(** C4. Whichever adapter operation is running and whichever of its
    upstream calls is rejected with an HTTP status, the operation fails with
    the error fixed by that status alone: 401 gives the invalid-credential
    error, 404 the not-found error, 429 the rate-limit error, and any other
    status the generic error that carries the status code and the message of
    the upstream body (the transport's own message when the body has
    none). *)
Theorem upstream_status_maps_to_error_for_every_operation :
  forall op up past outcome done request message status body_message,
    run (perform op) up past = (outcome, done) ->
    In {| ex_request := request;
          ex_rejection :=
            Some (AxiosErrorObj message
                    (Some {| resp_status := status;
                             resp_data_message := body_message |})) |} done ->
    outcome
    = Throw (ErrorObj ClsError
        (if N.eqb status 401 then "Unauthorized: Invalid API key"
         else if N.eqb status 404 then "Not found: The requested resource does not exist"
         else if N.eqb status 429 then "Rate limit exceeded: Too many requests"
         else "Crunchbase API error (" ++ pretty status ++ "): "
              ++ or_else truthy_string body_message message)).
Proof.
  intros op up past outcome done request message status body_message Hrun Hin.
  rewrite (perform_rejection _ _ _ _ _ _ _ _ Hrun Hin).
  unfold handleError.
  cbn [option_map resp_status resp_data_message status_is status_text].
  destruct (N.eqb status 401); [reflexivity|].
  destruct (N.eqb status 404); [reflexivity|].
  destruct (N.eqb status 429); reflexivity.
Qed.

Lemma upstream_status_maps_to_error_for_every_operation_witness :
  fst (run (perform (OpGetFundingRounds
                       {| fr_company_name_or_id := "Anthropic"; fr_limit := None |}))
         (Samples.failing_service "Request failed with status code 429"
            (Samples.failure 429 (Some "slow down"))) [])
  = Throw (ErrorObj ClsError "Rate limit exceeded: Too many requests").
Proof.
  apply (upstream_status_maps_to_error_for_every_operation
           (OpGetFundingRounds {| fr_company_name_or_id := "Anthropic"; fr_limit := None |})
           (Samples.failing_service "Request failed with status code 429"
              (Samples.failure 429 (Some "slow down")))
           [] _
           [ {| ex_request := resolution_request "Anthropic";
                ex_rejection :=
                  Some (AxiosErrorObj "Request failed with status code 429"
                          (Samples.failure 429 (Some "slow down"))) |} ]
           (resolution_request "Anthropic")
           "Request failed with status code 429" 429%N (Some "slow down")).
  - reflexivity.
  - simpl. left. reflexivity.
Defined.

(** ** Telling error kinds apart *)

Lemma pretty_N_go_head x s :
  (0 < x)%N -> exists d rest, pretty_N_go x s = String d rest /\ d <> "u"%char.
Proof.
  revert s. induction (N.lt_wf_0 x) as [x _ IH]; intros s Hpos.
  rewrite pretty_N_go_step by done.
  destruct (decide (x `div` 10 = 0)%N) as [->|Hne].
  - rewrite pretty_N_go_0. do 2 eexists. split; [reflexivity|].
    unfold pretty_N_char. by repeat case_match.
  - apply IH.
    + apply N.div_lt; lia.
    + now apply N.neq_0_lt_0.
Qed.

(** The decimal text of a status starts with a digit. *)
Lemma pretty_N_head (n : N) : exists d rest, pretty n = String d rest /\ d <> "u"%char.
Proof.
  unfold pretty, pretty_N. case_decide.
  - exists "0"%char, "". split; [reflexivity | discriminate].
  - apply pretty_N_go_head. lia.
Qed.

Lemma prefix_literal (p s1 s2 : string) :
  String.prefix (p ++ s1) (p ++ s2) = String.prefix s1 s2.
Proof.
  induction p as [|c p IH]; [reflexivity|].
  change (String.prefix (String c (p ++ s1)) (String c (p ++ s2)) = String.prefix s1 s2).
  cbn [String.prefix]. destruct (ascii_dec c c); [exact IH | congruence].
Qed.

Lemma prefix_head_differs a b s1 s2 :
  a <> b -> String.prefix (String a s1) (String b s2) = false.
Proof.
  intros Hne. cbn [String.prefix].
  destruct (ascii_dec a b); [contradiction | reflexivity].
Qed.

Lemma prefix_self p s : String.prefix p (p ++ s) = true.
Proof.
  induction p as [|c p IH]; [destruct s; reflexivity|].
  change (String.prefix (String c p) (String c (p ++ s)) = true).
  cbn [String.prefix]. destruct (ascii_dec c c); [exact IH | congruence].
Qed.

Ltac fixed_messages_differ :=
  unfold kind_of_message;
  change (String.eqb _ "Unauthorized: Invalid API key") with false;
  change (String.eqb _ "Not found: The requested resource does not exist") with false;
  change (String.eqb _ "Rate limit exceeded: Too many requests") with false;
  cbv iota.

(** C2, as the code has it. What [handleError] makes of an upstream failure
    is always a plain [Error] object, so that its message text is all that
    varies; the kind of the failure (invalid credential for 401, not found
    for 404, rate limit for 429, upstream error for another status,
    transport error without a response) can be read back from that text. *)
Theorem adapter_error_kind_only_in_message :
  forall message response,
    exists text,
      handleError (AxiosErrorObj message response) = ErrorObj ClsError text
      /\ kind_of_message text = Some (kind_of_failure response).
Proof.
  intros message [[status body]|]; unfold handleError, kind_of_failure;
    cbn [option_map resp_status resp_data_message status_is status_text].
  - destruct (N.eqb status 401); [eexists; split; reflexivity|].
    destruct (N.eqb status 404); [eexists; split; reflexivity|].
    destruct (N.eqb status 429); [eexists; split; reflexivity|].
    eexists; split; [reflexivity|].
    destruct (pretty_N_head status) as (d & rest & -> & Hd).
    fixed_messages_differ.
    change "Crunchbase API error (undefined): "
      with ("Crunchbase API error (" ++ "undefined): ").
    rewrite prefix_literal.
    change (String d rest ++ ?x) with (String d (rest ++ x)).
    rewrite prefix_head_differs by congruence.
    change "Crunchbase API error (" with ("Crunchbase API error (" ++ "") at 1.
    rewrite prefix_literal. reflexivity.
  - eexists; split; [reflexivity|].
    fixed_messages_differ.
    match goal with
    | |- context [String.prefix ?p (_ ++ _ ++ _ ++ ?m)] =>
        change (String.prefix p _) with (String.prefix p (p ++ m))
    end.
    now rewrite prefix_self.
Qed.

■ ■ ■ ■

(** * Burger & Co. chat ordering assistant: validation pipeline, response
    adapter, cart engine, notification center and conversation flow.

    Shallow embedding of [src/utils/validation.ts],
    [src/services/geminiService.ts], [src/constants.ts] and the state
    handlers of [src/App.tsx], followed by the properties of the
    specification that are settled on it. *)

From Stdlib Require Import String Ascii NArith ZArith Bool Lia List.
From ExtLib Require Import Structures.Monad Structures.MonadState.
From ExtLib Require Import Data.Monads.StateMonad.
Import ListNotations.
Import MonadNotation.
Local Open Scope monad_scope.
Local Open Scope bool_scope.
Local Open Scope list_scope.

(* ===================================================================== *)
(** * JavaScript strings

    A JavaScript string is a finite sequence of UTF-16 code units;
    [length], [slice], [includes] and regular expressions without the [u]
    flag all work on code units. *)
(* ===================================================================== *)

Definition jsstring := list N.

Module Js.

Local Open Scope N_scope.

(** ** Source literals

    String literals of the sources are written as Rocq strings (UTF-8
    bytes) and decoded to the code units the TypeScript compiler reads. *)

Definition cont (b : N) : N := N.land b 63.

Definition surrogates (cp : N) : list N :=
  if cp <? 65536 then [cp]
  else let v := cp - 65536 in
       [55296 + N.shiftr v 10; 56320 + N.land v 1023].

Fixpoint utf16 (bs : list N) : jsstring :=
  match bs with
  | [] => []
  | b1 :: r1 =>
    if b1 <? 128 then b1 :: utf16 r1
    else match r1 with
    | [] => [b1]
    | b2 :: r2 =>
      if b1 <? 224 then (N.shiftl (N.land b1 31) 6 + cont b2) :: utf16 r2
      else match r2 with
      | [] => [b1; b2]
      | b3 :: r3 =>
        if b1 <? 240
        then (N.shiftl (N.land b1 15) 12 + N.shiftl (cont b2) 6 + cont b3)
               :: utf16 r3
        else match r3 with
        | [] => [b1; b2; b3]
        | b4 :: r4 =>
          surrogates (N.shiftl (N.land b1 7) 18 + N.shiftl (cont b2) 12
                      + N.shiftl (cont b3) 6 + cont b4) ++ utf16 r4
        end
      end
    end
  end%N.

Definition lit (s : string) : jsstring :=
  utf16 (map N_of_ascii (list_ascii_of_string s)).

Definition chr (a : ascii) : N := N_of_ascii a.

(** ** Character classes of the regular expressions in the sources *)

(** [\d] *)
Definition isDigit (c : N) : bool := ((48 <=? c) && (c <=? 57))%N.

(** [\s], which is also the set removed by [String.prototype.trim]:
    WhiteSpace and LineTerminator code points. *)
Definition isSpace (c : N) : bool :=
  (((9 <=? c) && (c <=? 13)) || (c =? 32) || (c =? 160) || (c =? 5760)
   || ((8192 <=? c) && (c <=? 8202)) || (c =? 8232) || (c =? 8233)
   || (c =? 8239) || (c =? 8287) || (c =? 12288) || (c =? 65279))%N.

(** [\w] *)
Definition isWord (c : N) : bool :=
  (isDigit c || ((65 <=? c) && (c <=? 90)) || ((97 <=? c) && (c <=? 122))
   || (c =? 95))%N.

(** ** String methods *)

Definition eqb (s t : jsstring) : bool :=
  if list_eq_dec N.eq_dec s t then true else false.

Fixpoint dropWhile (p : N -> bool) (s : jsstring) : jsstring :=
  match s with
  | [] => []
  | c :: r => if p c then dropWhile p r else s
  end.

■ ■ ■ ■

> _DIRECTIONS FOR THIS TASK_:
Scan the records for the string "sources" and report each line where it occurs.

> _YOUR SOLUTION_:
    String literals of the sources are written as Rocq strings (UTF-8
(** ** Character classes of the regular expressions in the sources *)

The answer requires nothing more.